(* ===== verification/LlmTheorems.v ===== *)
(** * Theorems on model calls

    What the processes of the gateway do in every interleaving of their calls, and on sample runs. *)

From Stdlib Require Import String SpecFloat.
From stdpp Require Import numbers gmap list relations.
From S2P Require Import Prelude PyText PyHash PyFloat PyDecimal PyValue Effects DiffMap RunFailures.
From S2P Require Import RunStore ReviewIgnore PolicySnapshots PromptRender PromptBudget Manifests.
From S2P Require Import Llm LlmSettings LlmTransport LlmTasks LlmGateway LlmHistory LlmFacts LlmCalls.
#[local] Open Scope Z_scope.

Definition idle_process : Shared := mkShared [] [] [].

Section Process.
Context (repr_value : pyval → pystr).
Context (urlsplit : pystr → option UrlParts) (idna : pystr → option pystr).
Context (markdown_parse : pystr → list MdToken).
Context (g : GatewayConfig).

(** Tasks a [StructuredTask] can be built for, each in the context of its run. *)
Abbreviation job := (StructuredTask * RunCallContext)%type.

(** The process runs its calls concurrently, from the start. *)
Definition reachable (jobs : list job)
    (ps : pool Shared answer (AttemptState * result exc GatewayResult)) : Prop :=
  rtc pool_step
    (pool_start idle_process
       ((λ j, generate_task repr_value urlsplit idna markdown_parse g (fst j) (snd j)) <$> jobs))
    ps.

Definition jobs_ok (jobs : list job) : Prop := Forall (λ j, task_ok (fst j) = true) jobs.

Lemma reserved_nonneg jobs tk c : jobs_ok jobs → (tk, c) ∈ jobs → 0 ≤ tk_reserved_calls tk.
Proof.
  intros H Hin. eapply Forall_forall in H; [|exact Hin]. cbn in H. unfold task_ok in H.
  apply andb_true_iff in H as [H _]. apply andb_true_iff in H as [_ H].
  apply negb_true_iff, Z.ltb_ge in H. lia.
Qed.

* * * *

- _Exercise aim_
Taking no liberties, give the material above again in full.

- _Response box_
(* ===== verification/LlmTheorems.v ===== *)
(** * Theorems on model calls

    What the processes of the gateway do in every interleaving of their calls, and on sample runs. *)

From Stdlib Require Import String SpecFloat.
From stdpp Require Import numbers gmap list relations.
From S2P Require Import Prelude PyText PyHash PyFloat PyDecimal PyValue Effects DiffMap RunFailures.
From S2P Require Import RunStore ReviewIgnore PolicySnapshots PromptRender PromptBudget Manifests.
From S2P Require Import Llm LlmSettings LlmTransport LlmTasks LlmGateway LlmHistory LlmFacts LlmCalls.
#[local] Open Scope Z_scope.

Definition idle_process : Shared := mkShared [] [] [].

Section Process.
Context (repr_value : pyval → pystr).
Context (urlsplit : pystr → option UrlParts) (idna : pystr → option pystr).
Context (markdown_parse : pystr → list MdToken).
Context (g : GatewayConfig).

(** Tasks a [StructuredTask] can be built for, each in the context of its run. *)
Abbreviation job := (StructuredTask * RunCallContext)%type.

(** The process runs its calls concurrently, from the start. *)
Definition reachable (jobs : list job)
    (ps : pool Shared answer (AttemptState * result exc GatewayResult)) : Prop :=
  rtc pool_step
    (pool_start idle_process
       ((λ j, generate_task repr_value urlsplit idna markdown_parse g (fst j) (snd j)) <$> jobs))
    ps.

Definition jobs_ok (jobs : list job) : Prop := Forall (λ j, task_ok (fst j) = true) jobs.

Lemma reserved_nonneg jobs tk c : jobs_ok jobs → (tk, c) ∈ jobs → 0 ≤ tk_reserved_calls tk.
Proof.
  intros H Hin. eapply Forall_forall in H; [|exact Hin]. cbn in H. unfold task_ok in H.
  apply andb_true_iff in H as [H _]. apply andb_true_iff in H as [_ H].
  apply negb_true_iff, Z.ltb_ge in H. lia.
Qed.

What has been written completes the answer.